28 Jun Nutrient Deficiencies in Pregnancy
As a registered dietitian working in a OB practice, I see countless women during their pregnancies referred to me for various nutrient deficiencies that arise during the nine months. Sometimes I have lab values to work off of; for example all pregnant women have their hemoglobin and hematocrit checked during pregnancy, which can be a measure of iron levels. But more often than not for all other nutrients I have physical symptoms and a diet recall to rely on. A diet recall is when the expecting mothers recalls all the foods and beverages she consumed in the last 24-48 hours. By getting an idea of her typical diet through food, I can quantitatively assess what nutrients she may be lacking. Here, the most common deficiencies I see in my pregnant mamas:
Calcium is essential for building a baby’s bones and teeth. Many women are not getting enough calcium before pregnancy putting them at risk for bone loss during pregnancy. A lot of women today are also avoiding dairy due to digestive discomfort. Additionally, most people aren’t drinking a glass of milk with their lunch like they used to! Dairy products, including milk, cheese and yogurt provide the best sources of calcium, however, other great non-dairy sources of calcium include sardines, tofu, fortified orange juice or soy milk and dark leafy greens. A calcium supplement is always an option, but keep in mind it can be constipating for some women (especially calcium carbonate).
During pregnancy women need additional iron to help red blood cells deliver more blood to supply oxygen to the baby. Iron is more easily absorbed as heme iron, the type of iron found in animal foods such as red meat, chicken and fish. Quite often women experience aversions to animal protein during pregnancy making it difficult to meet their increased iron and protein nutritional needs.
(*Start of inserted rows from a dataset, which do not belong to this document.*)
(** * Student agent: task extraction and block scheduling

    A shallow embedding of [student_agent_core.py] (the scheduler
    [plan_blocks] with [next_work_start], [extract_tasks_from_inputs]
    with its de-duplication loop, [rule_based_extract] with its
    regular expressions, and the order of [tasks_to_notion_md]) and of
    the planner settings of [student_agent_app.py], followed by the
    properties of the specification stated over it and by further
    properties of the code.

    Modelling conventions.
    - A [datetime] is an aware datetime whose [tzinfo] is [APP_TZ].  All
      the datetimes the program handles are of that kind ([datetime.now(APP_TZ)],
      [parse_possible_date] ends in [astimezone(APP_TZ)]).  For two such
      values Python compares, subtracts and adds [timedelta]s on the
      wall-clock fields only, and [astimezone(APP_TZ)] is the identity, so
      a datetime is the number of microseconds on the local wall clock
      counted from an arbitrary midnight.  The year range of Python's
      [datetime] (an [OverflowError] past year 9999) is not modelled.
    - A [str] is a Rocq [string] read as a sequence of code points below
      256 (Latin-1); the character tables below are Python's for that
      range.
    - A [float] is an exact rational: the rounding to double precision
      of a conversion or of a product is not modelled, so [cap_of] and
      [estimate] give the code's value when the number and its product
      are exact in double precision (the multiples of 0.5 of the
      interface's slider, whole numbers of minutes or hours), and may
      differ from it by one otherwise.  What is stated of an estimate
      beyond that ([est_from]) is kept to what the two roundings agree
      on: the sign, zero, and the side of 1 on which the product lies.
    - [uuid.uuid4] and the [dateparser] library are inputs.  So is
      [datetime.now]: the scheduler reads it once ([now]); the extractor
      reads it anew for every dated line, and takes [now n] for the
      task number [n]. *)

From Stdlib Require Import ZArith QArith Qround Lia List Sorted Ascii String.
From stdpp Require Import base option list strings gmap.

Local Open Scope Z_scope.

(** ** Wall-clock time *)

Definition datetime := Z.

Definition MICROSECOND : Z := 1.
Definition SECOND : Z := 1000000.
Definition MINUTE : Z := 60 * SECOND.
Definition HOUR : Z := 60 * MINUTE.
Definition DAY : Z := 24 * HOUR.

(** [timedelta(days=d)], [timedelta(hours=h)], [timedelta(minutes=m)]. *)
Definition days (d : Z) : Z := d * DAY.
Definition hours (h : Z) : Z := h * HOUR.
Definition minutes (m : Z) : Z := m * MINUTE.

(** [dt.date()] as a day number and [dt.time()] as microseconds since
    midnight. *)
Definition date (dt : datetime) : Z := dt / DAY.
Definition time_of (dt : datetime) : Z := dt mod DAY.

(** A [datetime.time] built as [time(h, m)]: seconds and microseconds
    are zero. *)
Record time := mk_time { hour : Z; minute : Z }.

Definition time_us (t : time) : Z := hours (hour t) + minutes (minute t).

(** [dt.replace(hour=h, minute=m, second=0, microsecond=0)]. *)
Definition replace_hms (dt : datetime) (h m : Z) : datetime :=
  days (date dt) + hours h + minutes m.

(** [dt.replace(hour=h, minute=m)]: seconds and microseconds are kept. *)
Definition replace_hm (dt : datetime) (h m : Z) : datetime :=
  days (date dt) + hours h + minutes m + time_of dt mod MINUTE.

(** ** Configuration and data model *)

(** The module variables the user interface rewrites before planning. *)
Record Config := { WORK_START : time; WORK_END : time }.

Definition default_config : Config :=
  {| WORK_START := mk_time 9 0; WORK_END := mk_time 21 0 |}.

Definition DEFAULT_DAILY_HOURS : Q := 2%Q.
Definition BLOCK_MINUTES : Z := 50.

Record Task := {
  id : string;
  title : string;
  due : option datetime;
  est_minutes : option Z;
  tag : option string;
  priority : Z;
  source : option string
}.

(** The dictionaries [plan_blocks] appends to [blocks]. *)
Record Block := {
  task_id : string;
  blk_title : string;
  start : datetime;
  end_ : datetime;
  blk_due : option datetime;
  blk_source : option string
}.

(** ** Scheduling *)

Definition next_work_start (cfg : Config) (after : datetime) : datetime :=
  let local := after in
  if time_of local <? time_us (WORK_START cfg) then
    replace_hms local (hour (WORK_START cfg)) (minute (WORK_START cfg))
  else if time_us (WORK_END cfg) <=? time_of local then
    replace_hms (local + days 1) (hour (WORK_START cfg)) (minute (WORK_START cfg))
  else local.
(* ===== verification/_CoqProject ===== *)
-Q . S2P
Prelude.v
TextSpec.v
Utf8.v
StringBuffer.v
PieceTree.v
PieceTreeInv.v
PieceTreeEdit.v
PieceTreeQuery.v
PieceTreeLines.v
PieceTreeMeta.v
PieceTreeBulk.v
MarkerTree.v
MarkerTreeInv.v
MarkerTreeOps.v
MarkerTreeEdit.v
MarkerTreeQuery.v
MarkerTreeBulk.v
MarkerStore.v
MarkerList.v
MarkerListInv.v
CoordMap.v
Cursor.v
CursorInv.v
BufferFormat.v
Encodings.v
PieceTreeDiff.v
Persistence.v
TextBuffer.v
TextBufferInv.v
TextBufferSession.v
TextBufferLoad.v
TextBufferLoadInv.v
TextBufferLimits.v
BufferSave.v
BufferSaveInv.v
BufferOpen.v
RecoveryChunks.v
RecoveryChunksInv.v
Event.v
EventText.v
EventLog.v
EventLogInv.v
InputKeys.v
InputMouse.v
InputParser.v
InputParserInv.v
InputReports.v
LineDiff.v
LineDiffInv.v
LineDiffText.v
CompositeBuffer.v
CompositeInv.v
PathEncode.v
WrapMachine.v
WrapInv.v
WrapKeeps.v
WrapRun.v
WrapResume.v
GlobMatch.v
GlobPath.v
TextEdit.v
TextEditInv.v
TextEditOps.v
TextEditSession.v
TextEditUndo.v
BufferSearch.v
BufferSearchInv.v
BufferSearchLoop.v
BufferSearchTop.v
TextBufferNav.v
TextBufferLineScan.v
VirtualSpace.v
FileUri.v
Snippet.v
SplitTree.v
SplitManager.v
SplitPanes.v
SplitView.v
ScrollSync.v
Check to make sure your prenatal vitamin includes iron (not all do). Consume iron-rich vegetables, like spinach, and legumes such as beans and chickpeas, and fortified breakfast cereals. If able, eat iron-rich foods with vitamin C, like orange juice or tomatoes, which enhances the body’s absorption of iron. If found to be anemic during pregbacy you may be recommended an additional iron supplement. Take it with Vitamin C, too.
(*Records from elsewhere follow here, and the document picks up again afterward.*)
(* ===== verification/StringBuffer.v ===== *)
(** * String buffers

    Models [StringBuffer] and [BufferData] of
    crates/fresh-editor-core/src/model/piece_tree.rs: the append-only byte pools
    the piece tree points into, each either loaded (with an optional index of
    line starts) or a reference to a region of a file.

    The file system is a parameter of [load]: [read_range path offset len] gives
    the bytes or an I/O error. *)
From stdpp Require Import base numbers list option strings.
From Stdlib Require Import ssreflect Strings.Byte.
From S2P Require Import Prelude TextSpec.

Inductive BufferData : Type :=
| Loaded (data : list byte) (line_starts : option (list nat))
| Unloaded (file_path : string) (file_offset : nat) (bytes : nat).

Record StringBuffer : Type := mkStringBuffer {
  sb_id : nat;
  sb_data : BufferData;
  stored_file_offset : option nat;
}.

(** The loop of [compute_line_starts], also the one of [append]: [i] is the
    offset of the head of [data]. *)
Fixpoint line_starts_from (i : nat) (data : list byte) : list nat :=
  match data with
  | [] => []
  | b :: data =>
      if is_nl b then S i :: line_starts_from (S i) data else line_starts_from (S i) data
  end.

Definition compute_line_starts (data : list byte) : list nat := 0 :: line_starts_from 0 data.

Definition sb_new (id : nat) (data : list byte) : StringBuffer :=
  mkStringBuffer id (Loaded data (Some (compute_line_starts data))) None.

Definition new_loaded (id : nat) (data : list byte) (compute_lines : bool) : StringBuffer :=
  mkStringBuffer id
    (Loaded data (if compute_lines then Some (compute_line_starts data) else None)) None.

Definition new_unloaded (id : nat) (file_path : string) (file_offset bytes : nat)
    : StringBuffer :=
  mkStringBuffer id (Unloaded file_path file_offset bytes) None.

Definition is_loaded (b : StringBuffer) : bool :=
  match sb_data b with Loaded _ _ => true | Unloaded _ _ _ => false end.

Definition resident_bytes (b : StringBuffer) : nat :=
  match sb_data b with Loaded data _ => length data | Unloaded _ _ _ => 0 end.

Definition unloaded_bytes (b : StringBuffer) : option nat :=
  match sb_data b with Loaded _ _ => None | Unloaded _ _ bytes => Some bytes end.

Definition get_data (b : StringBuffer) : option (list byte) :=
  match sb_data b with Loaded data _ => Some data | Unloaded _ _ _ => None end.

Definition get_line_starts (b : StringBuffer) : option (list nat) :=
  match sb_data b with Loaded _ line_starts => line_starts | Unloaded _ _ _ => None end.

Definition line_feed_count (b : StringBuffer) : option nat :=
  match sb_data b with
  | Loaded _ line_starts => (fun starts => length starts - 1) <$> line_starts
  | Unloaded _ _ _ => None
  end.

Definition nth_line_start_in_piece (b : StringBuffer)
    (piece_start piece_end line_in_piece : nat) : option nat :=
  if decide (line_in_piece = 0) then Some piece_start else
  line_starts ← get_line_starts b;
  let start_idx := partition_point (fun ls => bool_decide (ls <= piece_start)) line_starts in
  let target_idx := start_idx + line_in_piece - 1 in
  ls ← line_starts !! target_idx;
  if decide (ls < piece_end) then Some ls else None.

Definition create_chunk_buffer (b : StringBuffer) (new_id chunk_offset chunk_bytes : nat)
    : option StringBuffer :=
  match sb_data b with
  | Unloaded file_path file_offset bytes =>
      if decide (bytes < chunk_offset + chunk_bytes) then None else
      let absolute_file_offset := file_offset + chunk_offset in
      Some (mkStringBuffer new_id
              (Unloaded file_path absolute_file_offset chunk_bytes)
              (Some absolute_file_offset))
  | Loaded _ _ => None
  end.

(** [append] returns the updated buffer and the offset the data starts at.
    [Arc::make_mut] copies the bytes when a snapshot still shares them, so other
    holders never see the change: the model's buffers are values. *)
Definition append (b : StringBuffer) (data_to_append : list byte) : StringBuffer * nat :=
  match sb_data b with
  | Loaded data line_starts =>
      let start_offset := length data in
      (mkStringBuffer (sb_id b)
         (Loaded (data ++ data_to_append)
            ((fun ls => ls ++ line_starts_from start_offset data_to_append) <$> line_starts))
         (stored_file_offset b),
       start_offset)
  | Unloaded _ _ _ => (b, 0)
  end.

Section load.
Context {io_error : Type}.
Context (read_range : string -> nat -> nat -> io_error + list byte).

(** [load]: the buffer afterwards, or the I/O error; the [assert_eq!] on the
    length of what was read is a [Panic]. *)
Definition load (b : StringBuffer) : res (io_error + StringBuffer) :=
  match sb_data b with
  | Loaded _ _ => Ok (inr b)
  | Unloaded file_path file_offset bytes =>
      match read_range file_path file_offset bytes with
      | inl e => Ok (inl e)
      | inr buffer =>
          if decide (length buffer = bytes) then
            Ok (inr (mkStringBuffer (sb_id b)
                       (Loaded buffer (Some (compute_line_starts buffer)))
                       (stored_file_offset b)))
          else Panic
      end
  end.
End load.

(** The length of a buffer's data, loaded or not. *)
Definition sb_len (b : StringBuffer) : nat :=
  match sb_data b with Loaded data _ => length data | Unloaded _ _ bytes => bytes end.

Lemma get_data_len b d : get_data b = Some d -> sb_len b = length d.
Proof. unfold get_data, sb_len. destruct (sb_data b); intros; by simplify_eq. Qed.

(** ** Invariant

    The line index of a loaded buffer, when there is one, is the index of its
    data. *)
Definition buffer_wf (b : StringBuffer) : Prop :=
  forall ls data, get_line_starts b = Some ls -> get_data b = Some data ->
  ls = compute_line_starts data.

(** ** The line index *)
Lemma length_line_starts_from i data :
  length (line_starts_from i data) = count_newlines data.
Proof.
  revert i. induction data as [|b data IH]; intros i; simpl; [done|].
  rw count_newlines_cons. by destruct (is_nl b); simpl; rw IH.
Qed.

Lemma line_starts_from_app i t u :
  line_starts_from i (t ++ u) = line_starts_from i t ++ line_starts_from (i + length t) u.
Proof.
  revert i. induction t as [|b t IH]; intros i; simpl.
  - by rw Nat.add_0_r.
  - rw !IH. replace (S i + length t) with (i + S (length t)) by lia. by destruct (is_nl b).
Qed.

Lemma lookup_line_starts_from i data k :
  line_starts_from i data !! k = Nat.add i <$> nth_line_start data (S k).
Proof.
  revert i k. induction data as [|b data IH]; intros i k; simpl; [done|].
  assert (forall o : option nat, Nat.add i <$> (S <$> o) = Nat.add (S i) <$> o) as Hs.
  { intros [n|]; simpl; [f_equal; lia | done]. }
  rw Hs. destruct (is_nl b); [destruct k as [|k]|]; simpl; [|apply IH..].
  destruct data; simpl; f_equal; lia.
Qed.

Lemma lookup_compute_line_starts data k :
  compute_line_starts data !! k = nth_line_start data k.
Proof.
  destruct k as [|k]; [by destruct data|].
  unfold compute_line_starts. simpl. rw lookup_line_starts_from.
  by destruct (nth_line_start data (S k)).
Qed.

Lemma length_compute_line_starts data :
  length (compute_line_starts data) = S (count_newlines data).
Proof. unfold compute_line_starts. simpl. by rw length_line_starts_from. Qed.

Lemma partition_point_line_starts_from i data x :
  i <= x ->
  partition_point (fun ls => bool_decide (ls <= x)) (line_starts_from i data)
  = count_newlines (take (x - i) data).
Proof.
  revert i. induction data as [|b data IH]; intros i Hi; [by rw take_nil|]; simpl.
  destruct (decide (i = x)) as [->|].
  - rw Nat.sub_diag. simpl. destruct (is_nl b); simpl; [by rw bool_decide_eq_false_2; [lia|]|].
    clear IH. assert (x < S x) as Hlt by lia. revert Hlt. generalize (S x) as j. revert Hi.
    induction data as [|c data IH]; intros Hi j Hj; simpl; [done|].
    destruct (is_nl c); [by simpl; rw bool_decide_eq_false_2; [lia|]|]. apply IH; lia.
  - replace (x - i) with (S (x - S i)) by lia. simpl. rw count_newlines_cons.
    destruct (is_nl b); cbn [partition_point]; [rw bool_decide_eq_true_2; [lia|]|];
      rw IH; lia.
Qed.

(** The number of line starts at or before an offset is one more than the number
    of newlines before it. *)
Lemma partition_point_line_starts data x :
  partition_point (fun ls => bool_decide (ls <= x)) (compute_line_starts data)
  = S (count_newlines (take x data)).
Proof.
  unfold compute_line_starts. cbn [partition_point]. rw bool_decide_eq_true_2; [lia|].
  rw partition_point_line_starts_from; [lia|]. by rw Nat.sub_0_r.
Qed.

(** [binary_search(&x).unwrap_or_else(|i| i.saturating_sub(1))] on a line index:
    the line a byte of the buffer is on. *)
Definition line_index (line_starts : list nat) (x : nat) : nat :=
  match binary_search line_starts x with inl i => i | inr i => i - 1 end.

Lemma line_index_correct data x : line_index (compute_line_starts data) x = line_of data x.
Proof.
  unfold line_index, binary_search. destruct x as [|x]; [by destruct data|].
  assert (partition_point (fun y => bool_decide (y < S x)) (compute_line_starts data)
          = S (line_of data x)) as ->.
  { unfold line_of. rw -partition_point_line_starts.
    assert (forall l, partition_point (fun y => bool_decide (y < S x)) l
                      = partition_point (fun ls => bool_decide (ls <= x)) l) as H;
      [|apply H].
    induction l as [|y l IH]; cbn [partition_point]; [done|]. rw IH.
    rw (bool_decide_ext (y < S x) (y <= x)) //; lia. }
  rw lookup_compute_line_starts line_of_S. case_decide as H.
  - rw -line_of_S. unfold line_of.
    by destruct (nth_line_start_spec _ _ _ H) as [_ ->].
  - destruct (data !! x) as [b|] eqn:E; simpl; [|lia].
    destruct (is_nl b) eqn:Hb; [|lia]. by rw (nth_line_start_after_nl _ _ _ E Hb) in H.
Qed.

(** The line starts of a buffer restricted to a piece are those of the piece's
    bytes, the one at the very end of the piece left to the next piece. *)
Lemma nth_line_start_in_piece_correct b data ls ps pe k :
  get_data b = Some data -> get_line_starts b = Some ls -> buffer_wf b ->
  ps <= pe -> pe <= length data ->
  nth_line_start_in_piece b ps pe k =
  match nth_line_start (take (pe - ps) (drop ps data)) k with
  | Some s => if decide (k = 0 \/ ps + s < pe) then Some (ps + s) else None
  | None => None
  end.
Proof.
  intros Hd Hls Hwf ? ?. unfold nth_line_start_in_piece.
  destruct k as [|k]; simpl.
  { destruct (take _ _); simpl; f_equal; lia. }
  rw Hls /=. rw (Hwf _ _ Hls Hd) partition_point_line_starts lookup_compute_line_starts.
  set (piece := take (pe - ps) (drop ps data)).
  assert (length piece = pe - ps) as Hlen by (unfold piece; rw length_take length_drop; lia).
  pose proof (nth_line_start_app_r (take ps data) (drop ps data)
    (S (count_newlines (take ps data)) + S k - 1)) as Happ.
  rw take_drop length_take Nat.min_l in Happ; [lia|].
  replace (S (count_newlines (take ps data)) + S k - 1 - count_newlines (take ps data))
    with (S k) in Happ by lia.
  rw Happ; [lia|]. rw -(take_drop (pe - ps) (drop ps data)) -/piece.
  destruct (decide (S k <= count_newlines piece)).
  - rw nth_line_start_app_l; [done|].
    destruct (nth_line_start piece (S k)); [|done]. cbn [mbind option_bind fmap option_fmap option_map].
    case_decide; case_decide; try done; lia.
  - rw nth_line_start_app_r; [lia|].
    destruct (nth_line_start piece (S k)) eqn:E.
    { pose proof (proj1 (nth_line_start_is_Some piece (S k)) (mk_is_Some _ _ E)). lia. }
    destruct (nth_line_start (drop (pe - ps) (drop ps data)) _); [|done]. cbn [mbind option_bind fmap option_fmap option_map].
    case_decide; [lia | done].
Qed.

(** ** Properties *)

(** Appending to a loaded buffer puts the new bytes after the old ones and
    returns where they start, and keeps the line index exact: the bytes that
    existing pieces refer to never change. *)
Theorem append_extends b data more :
  get_data b = Some data -> buffer_wf b ->
  let '(b', start) := append b more in
  get_data b' = Some (data ++ more) /\ start = length data /\ buffer_wf b'
  /\ line_feed_count b' = (fun n => n + count_newlines more) <$> line_feed_count b.
Proof.
  intros Hd Hwf. unfold append, buffer_wf, get_data, get_line_starts, line_feed_count in *.
  destruct b as [id [data' ls|] sfo]; simpl in *; simplify_eq. split_and!; [done..| |].
  - intros starts d Hs [= <-]. destruct ls as [ls|]; simplify_eq/=.
    rw (Hwf ls data) //. unfold compute_line_starts. simpl. f_equal.
    by rw line_starts_from_app.
  - destruct ls as [ls|]; [|done]. simpl. f_equal. rw (Hwf ls data) // length_app.
    rw length_line_starts_from. unfold compute_line_starts. simpl. lia.
Qed.

Lemma append_extends_witness :
  let b := sb_new 0 [x61; x0a] in
  let '(b', start) := append b [x0a; x62] in
  get_data b' = Some [x61; x0a; x0a; x62] /\ start = 2 /\ buffer_wf b'
  /\ line_feed_count b' = Some 2.
Proof.
  apply (append_extends (sb_new 0 [x61; x0a]) [x61; x0a] [x0a; x62]).
  - reflexivity.
  - by intros ls data [= <-] [= <-].
Defined.

(** When [read_range] keeps its contract (exactly the bytes of the file's
    region, or an error), loading never panics, and loading a chunk cut out of an
    unloaded buffer gives the slice of the bytes that loading the whole buffer
    gives, with an exact line index. *)
Theorem load_chunk_slices {E} (read_range : string -> nat -> nat -> E + list byte)
    (file : string -> list byte) b chunk b' chunk' id offset bytes :
  (forall path off n d, read_range path off n = inr d ->
     d = take n (drop off (file path)) /\ length d = n) ->
  create_chunk_buffer b id offset bytes = Some chunk ->
  load read_range b = Ok (inr b') -> load read_range chunk = Ok (inr chunk') ->
  (forall b, load read_range b <> Panic)
  /\ exists data, get_data b' = Some data
      /\ get_data chunk' = Some (take bytes (drop offset data)) /\ buffer_wf chunk'.
Proof.
  intros Hread Hc Hb Hch. split.
  { intros [i [?|path off n] sfo]; unfold load; simpl; [done|].
    destruct (read_range path off n) eqn:E'; [done|]. apply Hread in E' as [_ E'].
    by rw decide_True. }
  unfold create_chunk_buffer in Hc. destruct b as [i [?|path off n] sfo]; simpl in Hc; [done|].
  case_decide; simplify_eq. unfold load in Hb, Hch. simpl in Hb, Hch.
  destruct (read_range path off n) eqn:E1; [done|]. case_decide; simplify_eq.
  destruct (read_range path (off + offset) bytes) eqn:E2; [done|]. case_decide; simplify_eq.
  apply Hread in E1 as [E1 _]. apply Hread in E2 as [E2 _].
  eexists. split_and!; [done| |].
  - unfold get_data. simpl. f_equal. rw {1}E1 skipn_firstn_comm drop_drop take_take Nat.min_l; [lia|done].
  - by intros ls d [= <-] [= <-].
Qed.

Lemma load_chunk_slices_witness :
  let file := fun _ : string => [x61; x0a; x62; x63] in
  let read_range := fun path off n =>
    if decide (off + n <= 4) then inr (take n (drop off (file path))) else inl tt in
  exists data, get_data (sb_new 0 [x0a; x62; x63]) = Some data
    /\ get_data (mkStringBuffer 1 (Loaded [x62; x63] (Some [0])) (Some 2))
       = Some (take 2 (drop 1 data)).
Proof.
  intros file read_range.
  destruct (load_chunk_slices read_range file (new_unloaded 0 EmptyString 1 3)
              (mkStringBuffer 1 (Unloaded EmptyString 2 2) (Some 2))
              (sb_new 0 [x0a; x62; x63]) (mkStringBuffer 1 (Loaded [x62; x63] (Some [0])) (Some 2)) 1 1 2)
    as (_ & data & H1 & H2 & _).
  - unfold read_range. intros path off n d. case_decide; [|done]. intros [= <-].
    rw length_take length_drop. cbn. split; [done|lia].
  - reflexivity.
  - reflexivity.
  - reflexivity.
  - by exists data.
Defined.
Even when not pregnant most women aren’t getting enough Vitamin D, which is mainly absorbed from sunlight, fortified milk and fatty fish. Vitamin D works with calcium to help build a baby’s bones and teeth. It also is necessary for skin and eyesight development. Most prenatal vitamins have 400 IU of Vitamin D, while 600 IU is recommended for pregnancy or breastfeeding. The majority of women are either indoors or outside slathered in sunscreen during peak sunlight hours in the summer months. So where to get that much-needed Vitamin D? Like calcium and iron, opt for foods such as cereals or beverages that have been fortified with Vitamin D, or aim for a few servings of salmon or sardines per week. Ask to have your Vitamin D levels checked before conceiving and if your levels are low consider adding a supplement.
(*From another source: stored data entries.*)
(** An edit [(position, delete_len, text)] and its range with the leaf to insert. *)
Abbreviation Edit := (nat * nat * list byte)%type.
Abbreviation EditRange := (nat * nat * option LeafData)%type.

(** Merging the ascending delete ranges; [acc] is the output vector reversed. *)
Fixpoint merge_deletes (acc ranges : list (nat * nat)) : list (nat * nat) :=
  match ranges with
  | [] => rev acc
  | (start, end_) :: ranges =>
      match acc with
      | (ls, le) :: acc' =>
          if decide (start <= le) then merge_deletes ((ls, Nat.max le end_) :: acc') ranges
          else merge_deletes ((start, end_) :: acc) ranges
      | [] => merge_deletes [(start, end_)] ranges
      end
  end.

(** The inserts at or before [leaf_start], and the edits left; [edits] is the
    tail of the ranges still to visit, smallest position first. *)
Fixpoint take_inserts (edits : list EditRange) (leaf_start : nat)
    : list LeafData * list EditRange :=
  match edits with
  | (edit_start, edit_end, insert_leaf) :: rest =>
      if decide (leaf_start < edit_start) then ([], edits)
      else let '(ins, left_over) := take_inserts rest leaf_start in
           (match insert_leaf with Some l => l :: ins | None => ins end, left_over)
  | [] => ([], [])
  end.

Fixpoint skip_deletes (deletes : list (nat * nat)) (leaf_start : nat) : list (nat * nat) :=
  match deletes with
  | (ds, de) :: rest => if decide (de <= leaf_start) then skip_deletes rest leaf_start else deletes
  | [] => []
  end.

Fixpoint apply_edits_to_leaves (leaves : list LeafData) (current_offset : nat)
    (edits : list EditRange) (deletes : list (nat * nat)) : list LeafData :=
  match leaves with
  | [] => omap snd edits
  | leaf :: leaves =>
      let leaf_start := current_offset in
      let leaf_end := current_offset + l_bytes leaf in
      let '(ins, edits) := take_inserts edits leaf_start in
      let deletes := skip_deletes deletes leaf_start in
      let keep_leaf :=
        match deletes with
        | (del_start, del_end) :: _ =>
            negb (bool_decide (del_start <= leaf_start /\ leaf_end <= del_end))
        | [] => true
        end in
      ins ++ (if keep_leaf : bool then [leaf] else [])
          ++ apply_edits_to_leaves leaves leaf_end edits deletes
  end.

Section bulk.
Context (usize_max : nat).

Definition saturating_add (a b : nat) : nat := Nat.min (a + b) usize_max.

Definition edit_split_points (total : nat) (e : Edit) : list nat :=
  let '(pos, del_len, _) := e in
  pos :: (if decide (0 < del_len) then
            let end_ := Nat.min (saturating_add pos del_len) total in
            if decide (pos < end_) then [end_] else []
          else []).

Context {S : Type} (add_text_fn : S -> list byte -> S * LeafData).

(** Step 3: the ranges in the order of the edits, the texts added on the way. *)
Fixpoint edit_ranges (total : nat) (s : S) (edits : list Edit) : S * list EditRange :=
  match edits with
  | [] => (s, [])
  | (pos, del_len, text) :: edits =>
      let del_end := Nat.min (saturating_add pos del_len) total in
      let '(s, insert_leaf) :=
        match text with
        | [] => (s, None)
        | _ => let '(s, l) := add_text_fn s text in (s, Some l)
        end in
      let '(s, rest) := edit_ranges total s edits in
      (s, (pos, del_end, insert_leaf) :: rest)
  end.

(** The tree and the text store afterwards, and the change in total bytes. *)
Definition apply_bulk_edits (t : PieceTree) (edits : list Edit) (buffers : list StringBuffer)
    (s : S) : res (PieceTree * S * Z) :=
  match edits with
  | [] => Ok (t, s, 0%Z)
  | _ =>
      let split_points :=
        dedup (merge_sort le (concat (edit_split_points (total_bytes t) <$> edits))) in
      leaves ← collect_leaves_with_multi_split (root t) 0 split_points [] buffers;
      let '(s, ranges) := edit_ranges (total_bytes t) s edits in
      let sorted_deletes :=
        merge_sort pair_le
          (fst <$> List.filter (fun e => bool_decide (e.1.1 < e.1.2)) ranges) in
      let delete_ranges := merge_deletes [] sorted_deletes in
      let new_leaves := apply_edits_to_leaves leaves 0 (rev ranges) delete_ranges in
      let new_bytes := list_sum (l_bytes <$> new_leaves) in
      let delta := (Z.of_nat new_bytes - Z.of_nat (total_bytes t))%Z in
      Ok (mkTree (build_balanced new_leaves) new_bytes, s, delta)
  end.
End bulk.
Fish is not only a great source of protein but high in omega-3 fatty acids (or as we know it, EPA and DHA, with EPA being the precursor metabolized to DHA in the liver). Intake of omega 3’s is important for the baby’s visual and cognitive development. However, most women during pregnancy limit their fish consumption due to concerns about mercury levels and other environmental toxins. Some foods, like eggs, flaxseeds and walnuts are high in omega 3’s, but just to be on the safe side consider either a prenatal vitamin with DHA or a DHA supplement.
It’s recommended to take a minimum of 400 mg of folic acid daily for at least one month prior to conception and throughout pregnancy as research has shown it may prevent birth defects to the baby’s brain and spine. Folate is also important for general growth and development of the baby and placenta. It’s the natural occurring B-vitamin found in foods, while the more commonly known folic acid is the synthetic version of folate added to foods. Just because mom is taking a prenatal vitamin doesn’t mean she shouldn’t make an effort to consume folate-rich foods. Like the other vitamins and minerals, many foods today are fortified with folic acid including cereals, breads, pastas and orange juice. Make it a priority to increase intake of these foods plus dark leafy green vegetables and legumes (beans, lentils, peanuts) especially when trying to conceive and during the early months of pregnancy.
Constipation during pregnancy is one of the biggest side effects my pregnant mother’s vent to me about. While it’s likely caused by hormonal changes that affect the small bowel, most women aren’t meeting the recommended 25-30 grams of fiber per day. Increase fiber intake slowly to prevent bloating by eating fruits and vegetables with their skins/peels, dried fruits such as prunes, and whole grains such as brown rice, oatmeal, quinoa and bran. Increasing fiber intake doesn’t always work on it’s own – make sure to drink adequate fluids (12 8 oz cups/day) and incorporate movement or light exercise into your routine.